### Collected data

(** The loop over a batch without [null] entries: the valid entries are
    pushed in order, each other entry leaves an error carrying its index. *)
Lemma validate_spec now_iso events : ∀ i validEvents errors,
  Forall (λ e, nullish e = false) events →
  ∃ errs,
    validate now_iso i events validEvents errors =
      Some (validEvents ++ (to_row now_iso <$> filter (λ e, valid_entry e = true) events),
            errors ++ errs)
    ∧ (∀ k e, events !! k = Some e → valid_entry e = false →
         ∃ msg, {| index := i + k; error := msg |} ∈ errs)
    ∧ (∀ err, err ∈ errs →
         ∃ k e, index err = (i + k)%nat ∧ events !! k = Some e ∧ valid_entry e = false).
Proof.
  induction events as [|e rest IH]; intros i validEvents errors Hnn.
  - exists []. simpl. rewrite !app_nil_r. split; [done | ].
    split; [intros k e Hk; by rewrite lookup_nil in Hk | by intros err ?%elem_of_nil].
  - apply Forall_cons in Hnn as [He Hrest]. simpl.
    rewrite (validate_one_spec _ _ _ He), filter_cons.
    destruct (valid_entry e) eqn:Hv.
    + destruct (IH (S i) (validEvents ++ [to_row now_iso e]) errors Hrest)
        as (errs & Hrun & Hall & Honly).
      exists errs. rewrite Hrun, decide_True by done.
      rewrite fmap_cons, <- app_assoc. split; [done | ]. split.
      * intros [|k] e' Hk Hv'; simpl in Hk.
        { congruence. }
        destruct (Hall k e' Hk Hv') as [msg Hmsg]. exists msg.
        by replace (i + S k)%nat with (S i + k)%nat by lia.
      * intros err Herr. destruct (Honly err Herr) as (k & e' & Hidx & Hk & Hv').
        exists (S k), e'. split; [lia | done].
    + set (err0 := {| index := i; error := _ |}).
      destruct (IH (S i) validEvents (errors ++ [err0]) Hrest)
        as (errs & Hrun & Hall & Honly).
      exists (err0 :: errs). rewrite Hrun, decide_False by congruence.
      rewrite <- app_assoc. split; [done | ]. split.
      * intros [|k] e' Hk Hv'; simpl in Hk.
        { eexists. replace (i + 0)%nat with i by lia. apply list_elem_of_here. }
        destruct (Hall k e' Hk Hv') as [msg Hmsg]. exists msg.
        replace (i + S k)%nat with (S i + k)%nat by lia. by right.
      * intros err [->|Herr]%elem_of_cons.
        { exists 0%nat, e. split; [simpl; lia | done]. }
        destruct (Honly err Herr) as (k & e' & Hidx & Hk & Hv').
        exists (S k), e'. split; [lia | done].
Qed.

### Goal of the exercise
Taking the lines above, repeat exactly those from the line that contains "intros err Herr." through the line that contains "intros err [->|Herr]%elem_of_cons.", and both of those lines as well. Include nothing else.

### Written solution
      * intros err Herr. destruct (Honly err Herr) as (k & e' & Hidx & Hk & Hv').
        exists (S k), e'. split; [lia | done].
    + set (err0 := {| index := i; error := _ |}).
      destruct (IH (S i) validEvents (errors ++ [err0]) Hrest)
        as (errs & Hrun & Hall & Honly).
      exists (err0 :: errs). rewrite Hrun, decide_False by congruence.
      rewrite <- app_assoc. split; [done | ]. split.
      * intros [|k] e' Hk Hv'; simpl in Hk.
        { eexists. replace (i + 0)%nat with i by lia. apply list_elem_of_here. }
        destruct (Hall k e' Hk Hv') as [msg Hmsg]. exists msg.
        replace (i + S k)%nat with (S i + k)%nat by lia. by right.
      * intros err [->|Herr]%elem_of_cons.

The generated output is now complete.